Dodatkowo, w czasie pierwszych kilku rozmów zawsze towarzyszył mi jeden z trenerów, który dbał bym czuła się swobodnie i pomoc miała zawsze „pod ręką”. Teraz, gdy rozmowy z klientami są już dla mnie stałym elementem dnia, wiem, że gdyby nie kompleksowy proces szkolenia, pewnie nadal stresowałabym się za każdym razem, gdy w pracy odbieram telefon.
Jak oceniam moje doświadczenia w Pol-Planie z perspektywy kilku tygodni?

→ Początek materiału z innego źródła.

(* ===== verification/Serve.v ===== *)
(** [Server.Serve] of [server.go] next to the rest of the server: it starts the
    HTTP servers of the health check and of the websocket handler, waits for
    [done] and closes them again.

    [net/http] is its documented behaviour: a server hands requests to its handler
    until [Close] or an error of its listener, and [ServeTLS] after [Close]
    returns at once.  [Close] leaves the connections that were upgraded. *)
From S2P Require Import Prelude Credentials Message ConnMgr Server.

Module Serve.
Import Credentials Message ConnMgr Server.

Inductive http := HNone | HServing | HFailed | HClosed.

#[global] Instance http_eq_dec : EqDecision http.
Proof. solve_decision. Defined.

Inductive serve_pc :=
  | VHealth        (* listening for the health check *)
  | VStart         (* about to start the websocket server *)
  | VWait          (* at [<-s.done.Done()] *)
  | VCloseWs       (* in the deferred [wssrv.Close()] *)
  | VCloseHealth   (* in the deferred [hcsrv.Close()], if there is one *)
  | VReturned
  | VPanicked.     (* [panic(err)] of the health check's listener *)

Record serve := mkServe { v_pc : serve_pc; v_ws : http; v_hc : http }.

Section Serve.
Context {U : Type} `{ProtoLib U}.
Context (ParseCertificate : bytes → outcome Certificate) (healthcheckAddr : string).

Record sys := mkSys {
  sv : server;
  wssrv : option nat;       (* [s.wssrv], by the call that set it *)
  calls : gmap nat serve;
}.

Definition init (ks : list bytes) : sys := mkSys (NewServer ks) None ∅.

Inductive action :=
  | Srv (a : Server.action)
  | CallServe (v : nat)
  | ListenHealth (v : nat) (ok : bool)   (* [net.Listen] for the health check *)
  | ServeStep (v : nat)
  | ListenerFails (v : nat).             (* [ServeTLS] returns an error, which is dropped *)

Definition set_call (v : nat) (c : serve) (s : sys) : sys :=
  mkSys (sv s) (wssrv s) (<[v := c]> (calls s)).

(** Some [wssrv] is accepting connections. *)
Definition accepting (s : sys) : bool :=
  negb (bool_decide (map_Forall (λ _ c, v_ws c ≠ HServing) (calls s))).

Definition serve_step (v : nat) (c : serve) (s : sys) : option sys :=
  match v_pc c with
  | VStart => Some (mkSys (sv s) (Some v) (<[v := mkServe VWait HServing (v_hc c)]> (calls s)))
  | VWait => if done (sv s) then Some (set_call v (mkServe VCloseWs (v_ws c) (v_hc c)) s) else None
  | VCloseWs => Some (set_call v (mkServe VCloseHealth HClosed (v_hc c)) s)
  | VCloseHealth => Some (set_call v
      (mkServe VReturned (v_ws c) (if bool_decide (healthcheckAddr = "") then HNone else HClosed)) s)
  | _ => None
  end.

Definition exec (a : action) (s : sys) : option sys :=
  match a with
  | Srv a =>
      let go := s' ← Server.exec ParseCertificate a (sv s); Some (mkSys s' (wssrv s) (calls s)) in
      match a with Accept _ _ => if accepting s then go else None | _ => go end
  | CallServe v =>
      if calls s !! v is Some _ then None
      else Some (set_call v
        (mkServe (if bool_decide (healthcheckAddr = "") then VStart else VHealth) HNone HNone) s)
  | ListenHealth v ok =>
      c ← calls s !! v;
      match v_pc c with
      | VHealth => Some (set_call v
          (if ok then mkServe VStart (v_ws c) HServing else mkServe VPanicked (v_ws c) (v_hc c)) s)
      | _ => None
      end
  | ServeStep v => c ← calls s !! v; serve_step v c s
  | ListenerFails v =>
      c ← calls s !! v;
      if decide (v_ws c = HServing) then Some (set_call v (mkServe (v_pc c) HFailed (v_hc c)) s)
      else None
  end.

(** What [GET /healthz] answers. *)
Definition healthz (c : serve) : option Z := if decide (v_hc c = HServing) then Some 200%Z else None.

(** ** What ends the waiting: [Stop] *)

Definition stopping (s : server) : Prop := ∃ y pc, stops s !! y = Some pc ∧ past_drop pc = true.

Definition stop_over (pc : stop_pc) : Prop := pc = SReturned ∨ ∃ p, pc = SPanicked p.

Record stops_ok (s : server) : Prop := mkStopsOk {
  so_nil : connMgr s = None → stopping s;
  so_first x pc : stops s !! x = Some pc → pc = SClose None ∨ (∃ p, pc = SPanicked p) →
    ∃ y pc', y ≠ x ∧ stops s !! y = Some pc';
  so_done : done s = true → ∃ x pc, stops s !! x = Some pc ∧ stop_over pc;
}.

(** Everything but [Stop] leaves them alone. *)
Definition stop_same (s s' : server) : Prop :=
  stops s' = stops s ∧ done s' = done s ∧ (connMgr s' = None → connMgr s = None).

Lemma stop_same_ok s s' : stop_same s s' → stops_ok s → stops_ok s'.
Proof.
  intros (Hs&Hd&Hc) [Hn Hf Ho]. split; unfold stopping in *; rewrite ?Hs, ?Hd; [auto|exact Hf|exact Ho].
Qed.

Lemma stop_same_step a s s' :
  (∀ x, a ≠ Stop x ∧ a ≠ StopStep x) → Server.exec ParseCertificate a s = Some s' → stop_same s s'.
Proof.
  intros Ha He. destruct a; simpl in He; try (by destruct (Ha x));
    try (apply bind_Some in He as (?&?&He)).
  all: try (unfold exec_ws, exec_tr, exec_rd, start_transport, register_transport, dispatch in He;
    repeat (case_match; simplify_eq/=; try done); simplify_eq/=; by split_and!).
  - destruct (_ && _); [|done]. destruct (afterWritePump tr x s) as [s1| |p] eqn:Hw; simplify_eq; [|done].
    apply bind_ok_inv in Hw as (s2&Hs2&(n&_&(b&_&[= <-])%bind_ok_inv)%bind_ok_inv).
    destruct (connMgr s) as [cm|] eqn:Hcm; [|by simplify_eq].
    apply bind_ok_inv in Hs2 as (cm'&_&[= <-]). by split_and!.
  - destruct (may_write s); [|done]. injection He as <-. unfold UpdatePublicKeys.
    repeat (case_match; simplify_eq/=; try (by split_and!)).
  - injection He as <-. unfold GetConnectionNotifyChan. destruct (connMgr s) eqn:?; by split_and!.
Qed.
(** A call up to its [Write], over connection 5. *)
Definition w_writing : list w_action :=
  [Call (ClientCalls.ConnChange (Connectivity.Ready, true)); Open 5;
   Call (ClientCalls.Invoke 1 "Ping" (toy_user "hi") (toy_user "") "id1");
   Call (ClientCalls.Register 1); Call (ClientCalls.Transport 1)].
Definition w_served : list w_action :=
  w_writing ++ request_actions ClientSide 1 5 7 2 (w_bytes Rpc.w_request) ++
  answer_actions ClientSide 5 8 2 3 (w_bytes Rpc.w_reply).
Definition w_returned : list w_action :=
  w_served ++ [Call (ClientCalls.HandlerLookup 3); Call (ClientCalls.Receive 1 3);
    Call (ClientCalls.Cleanup 1)].
Definition w_writing_state := final w_exec w_writing w_init.
Definition w_returned_state := final w_exec w_returned w_init.

Definition w_rq : Message.Request := mkRequest "Ping" "id1" (Some (Toy.str "hi")).
Definition w_resp : Message.Response := mkResponse "id1" (Some (Toy.str "re: hi")) "".
Definition w_out : outcome (proto_msg Toy.U) := Ok (PUser (Some "re: hi")).
Definition w_inv (pc : ClientCalls.inv_pc (U:=Toy.U)) : ClientCalls.invoker :=
  ClientCalls.mkInv "id1" (toy_user "") false pc.
Definition w_req (wr : option (nat * nat)) : request (U:=Toy.U) :=
  mkReq "Ping" (toy_user "hi") Rpc.w_request wr.
(* ===== verification/ServerSession.v ===== *)
(** The server's calls all the way through: [Exchange] with the server's goroutines
    ([ServerCalls]) at the server's side of connections to any number of clients, and
    each client's [handleMessageRequest] behind its own.

    A connection belongs to the client whose key its handshake proved ([owner]); the
    server writes a call for a key into a connection of that key ([getTransport]) and
    files a response under the key of the connection it came over.  The clients that are
    not [honest] write whatever they like into theirs. *)
From S2P Require Import Prelude Peer Message Methods CallSpec Service.
From S2P Require Import ServerCalls Rpc Transport Conn Exchange.

Module ServerSession.
Import Message Transport Conn Exchange.

(** ** The server's calls as [Exchange] sees them *)
Section Caller.
Context {U : Type} `{ProtoLib U}.
Context {T : Type} `{!CallTable T (bytes * string) nat}.

(** What the [Invoke] of [server.go] keeps of its call: what [prepare] built. *)
Definition server_builds (a : ServerCalls.action (U:=U)) (s : ServerCalls.sys (U:=U) (T:=T)) :
    option (nat * (string * any U * slice)) :=
  match a with
  | ServerCalls.Invoke t ctx method args reply callID =>
      match ServerCalls.prepare ctx method args callID with
      | Ok (pubKey, req) => Some (t, (method, args, req))
      | _ => None
      end
  | _ => None
  end.

Definition server_writing (s : ServerCalls.sys (U:=U) (T:=T)) (t : nat) : bool :=
  match ServerCalls.i_pc <$> ServerCalls.invs s !! t with Some ServerCalls.IWrite => true | _ => false end.

(** The steps in which neither a connection nor a read loop takes part. *)
Definition server_alone (a : ServerCalls.action (U:=U)) : bool :=
  match a with ServerCalls.Write _ _ | ServerCalls.Arrive _ _ _ => false | _ => true end.

#[export] Instance server_caller :
    Caller U bytes (ServerCalls.sys (U:=U) (T:=T)) (ServerCalls.action (U:=U)) := {
  calls_init := ServerCalls.init;
  calls_exec := ServerCalls.exec;
  call_of s t := ServerCalls.i_key <$> ServerCalls.invs s !! t;
  writing := server_writing;
  arrived s h := (λ hd, (ServerCalls.h_pub hd, ServerCalls.h_resp hd)) <$> ServerCalls.hands s !! h;
  builds := server_builds;
  alone := server_alone;
  act_written := ServerCalls.Write;
  act_arrive := ServerCalls.Arrive;
}.

Lemma server_prepared ctx method args callID pub b :
  ServerCalls.prepare (U:=U) ctx method args callID = Ok (pub, b) → Rpc.prepared method args callID b.
Proof.
  unfold ServerCalls.prepare. intros (msg&Hm&(b'&Hb&Hp)%bind_ok_inv)%bind_ok_inv.
  exists msg. split; [done|]. destruct (Peer.FromContext ctx) as [[p|] []]; simplify_eq. done.
Qed.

Z jednej strony czuje, że wykonałam ogromny progress w porównaniu z pierwszymi dniami pracy, z drugiej strony wiem, że przede mną jeszcze wiele nauki, dzięki której rutyna łatwo nie wkradnie się w moje obowiązki. Ku mojemu zaskoczeniu, postawienie pierwszych kroków w branży ubezpieczeń wcale nie było tak trudne, jak wydawało mi się zanim dołączyłam do Pol-Planu. Jak pokazuje mój przykład, wszystko zależy od tego, w czyim towarzystwie takie pierwsze kroki przyjdzie nam postawić.
Jak podsumowałabym moje pierwsze tygodnie w nowej pracy?
Plusy: Dowiecie się wielu informacji, które na pewno przydadzą ci się też na co dzień. Możecie się domyslać, kto teraz tłumaczy swoim znajmomym, co na ich polisie oznacza słowo „excess” i o czym należy pamiętać zanim zdecydujesz się przesiąść z komunikacji miejskiej w prywatne auto.
Minusy: Musicie liczyć się z tym, że poznacie tak sympatycznych ludzi, że będziecie chcieli spędzać z nimi czas również po pracy. Zatem czas powiedzieć starym znajomym, że od teraz musicie mieć trochę więcej miejsca w swoim kalendarzu.
Autorką tekstu jest Zuzanna Kozłowska, która dołączyła do zespołu Customer Service w Londynie w listopadzie 2022 roku na stanowisko konsultanta ubezpieczeniowego.